- [Assignment] Please write out, exactly, every line of the listing from its first line through the one that includes "(Some false)), Idle).".

- [Provided data]
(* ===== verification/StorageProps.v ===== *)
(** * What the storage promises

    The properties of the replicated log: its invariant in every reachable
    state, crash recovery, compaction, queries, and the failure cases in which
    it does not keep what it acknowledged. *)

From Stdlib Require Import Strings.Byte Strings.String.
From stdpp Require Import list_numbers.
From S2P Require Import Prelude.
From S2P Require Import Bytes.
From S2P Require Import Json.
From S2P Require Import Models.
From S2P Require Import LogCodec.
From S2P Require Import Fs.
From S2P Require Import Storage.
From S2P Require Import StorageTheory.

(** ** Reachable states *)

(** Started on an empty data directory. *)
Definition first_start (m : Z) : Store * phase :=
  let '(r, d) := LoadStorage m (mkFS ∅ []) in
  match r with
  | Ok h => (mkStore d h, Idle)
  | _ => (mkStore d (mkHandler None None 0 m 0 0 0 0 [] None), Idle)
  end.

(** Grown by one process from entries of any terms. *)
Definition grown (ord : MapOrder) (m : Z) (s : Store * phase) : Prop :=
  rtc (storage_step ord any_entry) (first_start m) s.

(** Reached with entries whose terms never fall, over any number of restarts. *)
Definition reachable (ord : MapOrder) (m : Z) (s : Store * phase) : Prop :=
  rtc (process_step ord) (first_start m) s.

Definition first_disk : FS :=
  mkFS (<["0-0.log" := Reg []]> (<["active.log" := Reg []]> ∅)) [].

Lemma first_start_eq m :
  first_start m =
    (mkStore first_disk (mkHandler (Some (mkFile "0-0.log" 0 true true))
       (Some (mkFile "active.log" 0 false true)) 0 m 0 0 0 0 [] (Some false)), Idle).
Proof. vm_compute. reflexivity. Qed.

- [Solution to this exercise]
(* ===== verification/StorageProps.v ===== *)
(** * What the storage promises

    The properties of the replicated log: its invariant in every reachable
    state, crash recovery, compaction, queries, and the failure cases in which
    it does not keep what it acknowledged. *)

From Stdlib Require Import Strings.Byte Strings.String.
From stdpp Require Import list_numbers.
From S2P Require Import Prelude.
From S2P Require Import Bytes.
From S2P Require Import Json.
From S2P Require Import Models.
From S2P Require Import LogCodec.
From S2P Require Import Fs.
From S2P Require Import Storage.
From S2P Require Import StorageTheory.

(** ** Reachable states *)

(** Started on an empty data directory. *)
Definition first_start (m : Z) : Store * phase :=
  let '(r, d) := LoadStorage m (mkFS ∅ []) in
  match r with
  | Ok h => (mkStore d h, Idle)
  | _ => (mkStore d (mkHandler None None 0 m 0 0 0 0 [] None), Idle)
  end.

(** Grown by one process from entries of any terms. *)
Definition grown (ord : MapOrder) (m : Z) (s : Store * phase) : Prop :=
  rtc (storage_step ord any_entry) (first_start m) s.

(** Reached with entries whose terms never fall, over any number of restarts. *)
Definition reachable (ord : MapOrder) (m : Z) (s : Store * phase) : Prop :=
  rtc (process_step ord) (first_start m) s.

Definition first_disk : FS :=
  mkFS (<["0-0.log" := Reg []]> (<["active.log" := Reg []]> ∅)) [].

Lemma first_start_eq m :
  first_start m =
    (mkStore first_disk (mkHandler (Some (mkFile "0-0.log" 0 true true))
       (Some (mkFile "active.log" 0 false true)) 0 m 0 0 0 0 [] (Some false)), Idle).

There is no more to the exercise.